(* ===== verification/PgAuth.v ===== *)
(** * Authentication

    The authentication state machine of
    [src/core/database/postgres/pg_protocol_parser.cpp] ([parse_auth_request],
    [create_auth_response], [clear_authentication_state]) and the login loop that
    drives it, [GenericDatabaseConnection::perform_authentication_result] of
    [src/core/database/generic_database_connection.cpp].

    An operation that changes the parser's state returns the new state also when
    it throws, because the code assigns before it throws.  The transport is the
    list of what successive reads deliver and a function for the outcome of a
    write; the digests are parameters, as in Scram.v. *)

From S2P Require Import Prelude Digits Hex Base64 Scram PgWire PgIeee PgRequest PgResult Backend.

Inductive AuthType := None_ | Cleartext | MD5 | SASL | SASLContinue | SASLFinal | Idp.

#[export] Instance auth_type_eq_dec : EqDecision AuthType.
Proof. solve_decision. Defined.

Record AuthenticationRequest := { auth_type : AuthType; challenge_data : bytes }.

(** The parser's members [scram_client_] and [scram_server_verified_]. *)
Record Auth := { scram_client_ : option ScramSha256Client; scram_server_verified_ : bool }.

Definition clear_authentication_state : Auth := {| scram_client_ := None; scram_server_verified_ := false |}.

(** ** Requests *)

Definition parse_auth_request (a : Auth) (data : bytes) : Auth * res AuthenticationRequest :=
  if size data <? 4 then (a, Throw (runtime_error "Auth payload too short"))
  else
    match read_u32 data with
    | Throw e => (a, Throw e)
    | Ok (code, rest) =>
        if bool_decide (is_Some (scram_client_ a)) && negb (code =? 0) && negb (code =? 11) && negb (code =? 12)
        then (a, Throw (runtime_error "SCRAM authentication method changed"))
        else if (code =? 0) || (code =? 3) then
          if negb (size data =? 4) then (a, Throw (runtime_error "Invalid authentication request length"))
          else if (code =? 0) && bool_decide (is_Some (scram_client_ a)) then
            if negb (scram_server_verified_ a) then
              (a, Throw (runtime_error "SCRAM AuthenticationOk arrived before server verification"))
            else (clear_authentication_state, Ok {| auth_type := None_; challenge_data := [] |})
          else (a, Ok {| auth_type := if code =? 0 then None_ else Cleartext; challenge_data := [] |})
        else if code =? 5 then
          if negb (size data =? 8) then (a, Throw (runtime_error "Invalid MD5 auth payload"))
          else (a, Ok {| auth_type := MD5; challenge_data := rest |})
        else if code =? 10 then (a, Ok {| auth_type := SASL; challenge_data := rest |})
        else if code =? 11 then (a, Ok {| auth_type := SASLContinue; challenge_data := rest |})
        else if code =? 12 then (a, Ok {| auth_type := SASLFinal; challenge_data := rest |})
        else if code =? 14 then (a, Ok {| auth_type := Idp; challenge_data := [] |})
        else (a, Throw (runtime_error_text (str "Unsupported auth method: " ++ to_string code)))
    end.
---
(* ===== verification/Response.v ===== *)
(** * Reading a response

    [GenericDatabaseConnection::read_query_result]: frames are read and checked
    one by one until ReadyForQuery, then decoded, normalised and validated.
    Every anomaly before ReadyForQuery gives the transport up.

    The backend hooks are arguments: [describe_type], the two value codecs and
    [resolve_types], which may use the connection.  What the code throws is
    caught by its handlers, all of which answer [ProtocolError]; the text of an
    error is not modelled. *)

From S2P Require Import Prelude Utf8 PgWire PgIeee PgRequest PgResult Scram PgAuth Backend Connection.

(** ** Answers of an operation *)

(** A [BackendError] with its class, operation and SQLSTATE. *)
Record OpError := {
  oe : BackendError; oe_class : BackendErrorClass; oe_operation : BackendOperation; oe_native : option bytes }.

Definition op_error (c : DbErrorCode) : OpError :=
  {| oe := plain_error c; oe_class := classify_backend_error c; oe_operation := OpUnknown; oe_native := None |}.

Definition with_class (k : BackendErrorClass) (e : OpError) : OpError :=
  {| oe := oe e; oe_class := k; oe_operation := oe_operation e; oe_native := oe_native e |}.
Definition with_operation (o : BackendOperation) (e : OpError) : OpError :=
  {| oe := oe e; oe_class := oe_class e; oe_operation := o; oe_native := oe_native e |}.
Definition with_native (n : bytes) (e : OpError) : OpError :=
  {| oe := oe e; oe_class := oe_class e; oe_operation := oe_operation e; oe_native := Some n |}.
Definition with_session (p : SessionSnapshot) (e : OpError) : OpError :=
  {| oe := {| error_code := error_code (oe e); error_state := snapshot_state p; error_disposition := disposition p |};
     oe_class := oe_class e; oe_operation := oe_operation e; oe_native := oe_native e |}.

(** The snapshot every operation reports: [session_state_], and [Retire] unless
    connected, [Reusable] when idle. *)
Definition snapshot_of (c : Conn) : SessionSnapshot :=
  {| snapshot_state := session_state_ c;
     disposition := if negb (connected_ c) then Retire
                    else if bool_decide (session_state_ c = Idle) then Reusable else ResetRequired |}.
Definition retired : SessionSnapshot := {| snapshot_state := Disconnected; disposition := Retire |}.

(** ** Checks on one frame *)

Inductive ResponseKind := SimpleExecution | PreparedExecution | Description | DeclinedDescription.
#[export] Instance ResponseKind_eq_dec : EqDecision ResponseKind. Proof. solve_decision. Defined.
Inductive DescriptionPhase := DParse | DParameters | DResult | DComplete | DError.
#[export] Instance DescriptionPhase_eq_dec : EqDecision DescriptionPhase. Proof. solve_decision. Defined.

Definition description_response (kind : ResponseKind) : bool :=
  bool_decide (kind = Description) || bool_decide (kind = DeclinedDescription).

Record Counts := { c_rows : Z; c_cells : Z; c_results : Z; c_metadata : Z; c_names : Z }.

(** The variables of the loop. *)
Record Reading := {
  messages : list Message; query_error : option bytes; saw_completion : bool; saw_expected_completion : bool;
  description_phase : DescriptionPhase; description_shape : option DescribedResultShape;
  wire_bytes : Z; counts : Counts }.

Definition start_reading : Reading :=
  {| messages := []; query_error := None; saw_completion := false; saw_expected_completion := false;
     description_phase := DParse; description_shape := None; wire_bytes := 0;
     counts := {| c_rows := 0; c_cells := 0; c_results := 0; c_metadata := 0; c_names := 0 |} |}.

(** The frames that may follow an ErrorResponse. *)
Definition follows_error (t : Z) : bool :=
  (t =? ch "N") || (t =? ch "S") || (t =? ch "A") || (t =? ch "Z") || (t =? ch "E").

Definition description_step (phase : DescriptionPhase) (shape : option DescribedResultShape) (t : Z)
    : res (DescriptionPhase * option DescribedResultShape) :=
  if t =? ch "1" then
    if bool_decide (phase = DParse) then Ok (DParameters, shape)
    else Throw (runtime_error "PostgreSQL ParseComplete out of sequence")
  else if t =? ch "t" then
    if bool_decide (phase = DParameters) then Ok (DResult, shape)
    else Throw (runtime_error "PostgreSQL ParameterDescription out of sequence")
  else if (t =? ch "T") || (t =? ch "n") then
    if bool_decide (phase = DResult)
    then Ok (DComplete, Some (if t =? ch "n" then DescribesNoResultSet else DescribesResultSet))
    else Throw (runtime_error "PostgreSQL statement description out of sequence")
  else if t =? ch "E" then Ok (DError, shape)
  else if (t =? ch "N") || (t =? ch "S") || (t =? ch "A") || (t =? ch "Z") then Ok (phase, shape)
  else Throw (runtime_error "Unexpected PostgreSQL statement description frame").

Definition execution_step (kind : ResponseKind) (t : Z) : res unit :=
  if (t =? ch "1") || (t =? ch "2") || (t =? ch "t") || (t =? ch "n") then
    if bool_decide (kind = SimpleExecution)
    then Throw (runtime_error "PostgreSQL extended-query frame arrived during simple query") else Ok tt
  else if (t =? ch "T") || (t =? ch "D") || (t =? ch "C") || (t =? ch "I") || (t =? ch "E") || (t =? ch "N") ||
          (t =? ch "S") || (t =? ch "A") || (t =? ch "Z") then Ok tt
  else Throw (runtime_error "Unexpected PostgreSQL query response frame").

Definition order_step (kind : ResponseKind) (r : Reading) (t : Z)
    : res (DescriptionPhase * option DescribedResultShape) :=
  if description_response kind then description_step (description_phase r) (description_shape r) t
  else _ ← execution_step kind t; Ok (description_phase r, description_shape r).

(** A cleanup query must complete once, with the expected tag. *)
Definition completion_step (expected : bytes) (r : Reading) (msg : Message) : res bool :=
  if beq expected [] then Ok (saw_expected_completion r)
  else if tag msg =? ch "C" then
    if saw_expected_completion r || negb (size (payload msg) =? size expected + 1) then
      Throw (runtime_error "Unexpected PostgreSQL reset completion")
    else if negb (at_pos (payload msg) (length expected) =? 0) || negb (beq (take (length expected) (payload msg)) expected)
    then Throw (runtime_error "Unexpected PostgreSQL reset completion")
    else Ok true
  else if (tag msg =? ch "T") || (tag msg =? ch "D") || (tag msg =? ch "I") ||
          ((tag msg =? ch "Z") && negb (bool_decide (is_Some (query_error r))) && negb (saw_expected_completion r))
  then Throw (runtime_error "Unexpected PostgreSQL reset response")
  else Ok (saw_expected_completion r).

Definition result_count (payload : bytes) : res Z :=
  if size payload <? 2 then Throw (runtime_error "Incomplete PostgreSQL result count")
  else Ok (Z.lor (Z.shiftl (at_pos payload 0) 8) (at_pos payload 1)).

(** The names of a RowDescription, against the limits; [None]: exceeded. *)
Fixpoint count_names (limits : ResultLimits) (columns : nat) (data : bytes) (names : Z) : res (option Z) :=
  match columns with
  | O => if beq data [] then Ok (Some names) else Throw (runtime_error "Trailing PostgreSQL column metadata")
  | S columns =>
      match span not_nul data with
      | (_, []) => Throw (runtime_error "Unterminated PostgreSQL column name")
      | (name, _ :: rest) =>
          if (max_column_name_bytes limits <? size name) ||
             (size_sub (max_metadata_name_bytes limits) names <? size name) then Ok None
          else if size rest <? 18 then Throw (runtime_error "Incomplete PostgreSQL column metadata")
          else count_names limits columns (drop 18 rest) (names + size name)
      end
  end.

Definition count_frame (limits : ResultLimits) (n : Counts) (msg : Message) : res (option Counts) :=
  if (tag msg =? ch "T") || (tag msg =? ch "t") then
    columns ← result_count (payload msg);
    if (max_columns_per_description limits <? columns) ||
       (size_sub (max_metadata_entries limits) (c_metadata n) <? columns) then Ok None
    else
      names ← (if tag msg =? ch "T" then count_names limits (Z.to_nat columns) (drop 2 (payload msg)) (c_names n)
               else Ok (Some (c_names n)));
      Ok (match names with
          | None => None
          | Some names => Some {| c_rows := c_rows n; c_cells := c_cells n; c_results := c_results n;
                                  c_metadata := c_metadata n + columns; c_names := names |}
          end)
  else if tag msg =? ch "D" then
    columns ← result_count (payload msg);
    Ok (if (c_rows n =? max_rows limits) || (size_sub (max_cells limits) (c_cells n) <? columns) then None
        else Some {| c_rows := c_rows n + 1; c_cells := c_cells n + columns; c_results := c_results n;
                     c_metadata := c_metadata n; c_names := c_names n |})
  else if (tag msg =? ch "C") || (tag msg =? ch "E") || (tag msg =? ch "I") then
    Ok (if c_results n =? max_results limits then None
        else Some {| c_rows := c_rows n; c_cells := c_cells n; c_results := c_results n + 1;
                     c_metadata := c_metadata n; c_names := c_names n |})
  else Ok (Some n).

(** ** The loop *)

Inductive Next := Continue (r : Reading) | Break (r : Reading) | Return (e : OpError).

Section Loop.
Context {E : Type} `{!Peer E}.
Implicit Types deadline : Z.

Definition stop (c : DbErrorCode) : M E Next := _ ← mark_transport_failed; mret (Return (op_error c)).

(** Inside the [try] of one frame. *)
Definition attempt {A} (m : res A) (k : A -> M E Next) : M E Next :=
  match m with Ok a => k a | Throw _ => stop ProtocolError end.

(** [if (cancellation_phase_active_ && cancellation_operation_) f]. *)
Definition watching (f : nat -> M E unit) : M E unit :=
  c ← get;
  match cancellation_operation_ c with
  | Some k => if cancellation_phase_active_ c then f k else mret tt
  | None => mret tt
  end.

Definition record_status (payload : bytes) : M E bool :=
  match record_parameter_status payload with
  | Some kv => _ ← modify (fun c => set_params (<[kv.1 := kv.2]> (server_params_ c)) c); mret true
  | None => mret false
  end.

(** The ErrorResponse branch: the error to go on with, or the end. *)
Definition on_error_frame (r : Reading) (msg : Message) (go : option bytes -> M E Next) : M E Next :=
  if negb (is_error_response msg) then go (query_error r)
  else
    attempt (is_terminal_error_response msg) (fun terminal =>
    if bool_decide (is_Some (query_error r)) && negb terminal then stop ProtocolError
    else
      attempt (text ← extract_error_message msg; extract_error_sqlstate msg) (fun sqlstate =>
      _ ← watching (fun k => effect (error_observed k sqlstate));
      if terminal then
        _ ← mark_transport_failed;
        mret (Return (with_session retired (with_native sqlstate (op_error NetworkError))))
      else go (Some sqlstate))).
...
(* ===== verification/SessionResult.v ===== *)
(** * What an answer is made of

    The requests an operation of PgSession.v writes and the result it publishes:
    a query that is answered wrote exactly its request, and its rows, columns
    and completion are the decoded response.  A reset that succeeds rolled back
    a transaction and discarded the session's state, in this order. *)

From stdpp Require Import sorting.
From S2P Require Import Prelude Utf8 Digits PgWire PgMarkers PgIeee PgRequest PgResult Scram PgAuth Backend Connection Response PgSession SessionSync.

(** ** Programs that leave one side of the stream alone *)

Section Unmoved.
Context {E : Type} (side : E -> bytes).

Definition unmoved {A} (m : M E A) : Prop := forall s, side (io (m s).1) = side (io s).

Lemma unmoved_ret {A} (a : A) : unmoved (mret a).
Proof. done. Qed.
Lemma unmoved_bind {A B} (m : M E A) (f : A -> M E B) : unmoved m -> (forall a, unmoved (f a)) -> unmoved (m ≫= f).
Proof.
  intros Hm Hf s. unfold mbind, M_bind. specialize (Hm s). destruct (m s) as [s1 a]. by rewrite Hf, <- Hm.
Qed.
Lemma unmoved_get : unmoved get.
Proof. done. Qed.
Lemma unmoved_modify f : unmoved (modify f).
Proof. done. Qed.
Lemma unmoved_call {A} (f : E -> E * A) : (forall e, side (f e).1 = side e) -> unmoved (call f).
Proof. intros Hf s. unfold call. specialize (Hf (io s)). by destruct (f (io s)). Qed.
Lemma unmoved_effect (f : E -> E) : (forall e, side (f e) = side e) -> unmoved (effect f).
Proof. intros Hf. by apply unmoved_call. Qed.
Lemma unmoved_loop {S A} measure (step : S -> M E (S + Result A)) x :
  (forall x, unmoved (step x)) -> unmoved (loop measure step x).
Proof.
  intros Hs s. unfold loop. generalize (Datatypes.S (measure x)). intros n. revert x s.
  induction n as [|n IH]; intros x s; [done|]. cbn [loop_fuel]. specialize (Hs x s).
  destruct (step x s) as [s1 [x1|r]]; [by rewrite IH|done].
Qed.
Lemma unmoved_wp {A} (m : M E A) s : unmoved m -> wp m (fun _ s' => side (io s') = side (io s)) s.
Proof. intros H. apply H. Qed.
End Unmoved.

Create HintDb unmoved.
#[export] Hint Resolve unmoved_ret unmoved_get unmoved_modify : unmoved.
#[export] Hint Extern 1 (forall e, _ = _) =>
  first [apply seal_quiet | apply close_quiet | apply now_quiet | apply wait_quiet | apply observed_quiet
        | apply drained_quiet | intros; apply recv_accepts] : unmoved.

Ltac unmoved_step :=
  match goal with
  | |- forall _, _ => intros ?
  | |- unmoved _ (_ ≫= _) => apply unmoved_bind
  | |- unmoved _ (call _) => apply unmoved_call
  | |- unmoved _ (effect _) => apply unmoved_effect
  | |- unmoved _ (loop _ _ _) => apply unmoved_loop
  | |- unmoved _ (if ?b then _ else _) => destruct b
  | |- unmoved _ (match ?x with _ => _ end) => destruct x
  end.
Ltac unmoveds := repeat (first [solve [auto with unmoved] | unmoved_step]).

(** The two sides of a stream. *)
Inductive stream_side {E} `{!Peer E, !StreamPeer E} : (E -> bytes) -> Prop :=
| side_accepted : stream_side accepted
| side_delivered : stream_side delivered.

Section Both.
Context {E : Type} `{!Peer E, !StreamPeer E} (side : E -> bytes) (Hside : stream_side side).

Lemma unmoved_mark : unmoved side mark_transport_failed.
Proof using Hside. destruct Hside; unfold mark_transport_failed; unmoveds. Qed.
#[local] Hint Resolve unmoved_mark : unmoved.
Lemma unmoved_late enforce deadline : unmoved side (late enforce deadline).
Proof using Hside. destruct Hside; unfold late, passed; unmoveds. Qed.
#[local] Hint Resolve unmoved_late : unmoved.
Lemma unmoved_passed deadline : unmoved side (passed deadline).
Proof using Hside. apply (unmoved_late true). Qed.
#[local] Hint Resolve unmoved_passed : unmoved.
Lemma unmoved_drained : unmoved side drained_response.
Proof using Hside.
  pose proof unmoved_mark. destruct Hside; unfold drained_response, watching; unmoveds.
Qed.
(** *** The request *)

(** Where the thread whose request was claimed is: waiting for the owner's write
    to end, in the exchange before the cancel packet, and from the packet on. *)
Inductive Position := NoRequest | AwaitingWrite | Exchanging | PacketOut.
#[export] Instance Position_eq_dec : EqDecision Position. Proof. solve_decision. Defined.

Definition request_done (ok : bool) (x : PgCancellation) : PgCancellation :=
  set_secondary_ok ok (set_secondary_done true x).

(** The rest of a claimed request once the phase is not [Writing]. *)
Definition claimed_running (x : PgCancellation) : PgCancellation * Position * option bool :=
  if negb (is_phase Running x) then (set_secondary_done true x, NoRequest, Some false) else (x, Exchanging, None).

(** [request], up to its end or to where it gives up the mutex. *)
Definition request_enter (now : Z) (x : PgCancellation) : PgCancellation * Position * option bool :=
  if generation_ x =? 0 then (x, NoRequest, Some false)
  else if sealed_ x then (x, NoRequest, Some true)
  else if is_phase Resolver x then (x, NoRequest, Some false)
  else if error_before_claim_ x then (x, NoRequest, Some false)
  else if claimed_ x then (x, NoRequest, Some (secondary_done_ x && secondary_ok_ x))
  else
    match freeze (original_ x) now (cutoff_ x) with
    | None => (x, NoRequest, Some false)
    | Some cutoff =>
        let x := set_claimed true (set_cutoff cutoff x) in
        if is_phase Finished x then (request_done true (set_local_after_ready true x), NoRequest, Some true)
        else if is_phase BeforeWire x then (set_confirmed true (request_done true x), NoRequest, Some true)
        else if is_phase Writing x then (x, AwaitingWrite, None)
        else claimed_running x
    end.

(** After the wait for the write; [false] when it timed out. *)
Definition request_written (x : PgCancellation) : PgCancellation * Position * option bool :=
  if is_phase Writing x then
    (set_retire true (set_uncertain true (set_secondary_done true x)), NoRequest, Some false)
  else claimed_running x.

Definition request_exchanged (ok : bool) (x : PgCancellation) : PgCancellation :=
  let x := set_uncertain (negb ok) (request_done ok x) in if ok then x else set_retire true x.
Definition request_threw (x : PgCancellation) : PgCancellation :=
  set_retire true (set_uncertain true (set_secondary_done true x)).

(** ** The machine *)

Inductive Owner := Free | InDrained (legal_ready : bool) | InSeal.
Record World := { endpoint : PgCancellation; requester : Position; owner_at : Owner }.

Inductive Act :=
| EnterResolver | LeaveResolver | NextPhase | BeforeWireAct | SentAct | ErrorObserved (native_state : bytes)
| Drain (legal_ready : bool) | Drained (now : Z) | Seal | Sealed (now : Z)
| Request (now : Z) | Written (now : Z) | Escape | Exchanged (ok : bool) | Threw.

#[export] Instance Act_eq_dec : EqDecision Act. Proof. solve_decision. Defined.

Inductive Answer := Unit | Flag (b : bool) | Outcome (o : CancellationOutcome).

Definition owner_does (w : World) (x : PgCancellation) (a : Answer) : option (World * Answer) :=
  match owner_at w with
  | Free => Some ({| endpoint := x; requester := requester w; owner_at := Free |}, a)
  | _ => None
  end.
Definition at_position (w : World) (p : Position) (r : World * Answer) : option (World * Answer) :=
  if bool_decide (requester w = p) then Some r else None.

■ Problem statement
Above are the records; copy each line from them that includes the string "limits".

■ Answer
(** The names of a RowDescription, against the limits; [None]: exceeded. *)
Fixpoint count_names (limits : ResultLimits) (columns : nat) (data : bytes) (names : Z) : res (option Z) :=
          if (max_column_name_bytes limits <? size name) ||
             (size_sub (max_metadata_name_bytes limits) names <? size name) then Ok None
          else count_names limits columns (drop 18 rest) (names + size name)
Definition count_frame (limits : ResultLimits) (n : Counts) (msg : Message) : res (option Counts) :=
    if (max_columns_per_description limits <? columns) ||
       (size_sub (max_metadata_entries limits) (c_metadata n) <? columns) then Ok None
      names ← (if tag msg =? ch "T" then count_names limits (Z.to_nat columns) (drop 2 (payload msg)) (c_names n)
    Ok (if (c_rows n =? max_rows limits) || (size_sub (max_cells limits) (c_cells n) <? columns) then None
    Ok (if c_results n =? max_results limits then None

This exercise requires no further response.